Record kproto_kapplet_t := Applet {
  ma_manageapplettype : option Z; ma_lang : option Z;
  ma_programkey : list ProtobufCBinaryData; ma_programparam : list buffer;
  ma_acknowledgemode : option Z; ma_outputkey : option ProtobufCBinaryData;
  ma_setvalueinresponse : option Z }.

Record kproto_body_t := Body {
  b_keyvalue : option kproto_kv_t; b_range : option kproto_keyrange_t;
  b_getlog : option kproto_getlog_t; b_batch : option kproto_batch_t;
  b_manageapplet : option kproto_kapplet_t }.

Record kproto_cmd_t := Command {
  c_header : option kproto_cmdhdr_t; c_body : option kproto_body_t;
  c_status : option kproto_status_t }.

(** ** The structures after their generated initialisers *)
Definition msg_init : kproto_msg_t := Message None None None None.
Definition hmacauth_init : kproto_hmacauth_t := Hmacauth None None.
Definition pinauth_init : kproto_pinauth_t := Pinauth None.
Definition cmd_init : kproto_cmd_t := Command None None None.
Definition body_init : kproto_body_t := Body None None None None None.
Definition mapplet_init : kproto_kapplet_t := Applet None None [] [] None None None.
Definition cmdhdr_init : kproto_cmdhdr_t :=
  Cmdhdr None None None None None None None None None None.
Definition kv_init : kproto_kv_t := Keyvalue None None None None None None None None.
Definition keyrange_init : kproto_keyrange_t := Keyrange None None None None None None [].
Definition batch_init : kproto_batch_t := Batchbody None [] None.
Definition getlog_init : kproto_getlog_t := Getlog [] [] [] None None [] None None None.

+ + +

**What is expected**:
Among the entries above, how many lines hold the string "Command"? Give the number by itself.

**Answer box**:
2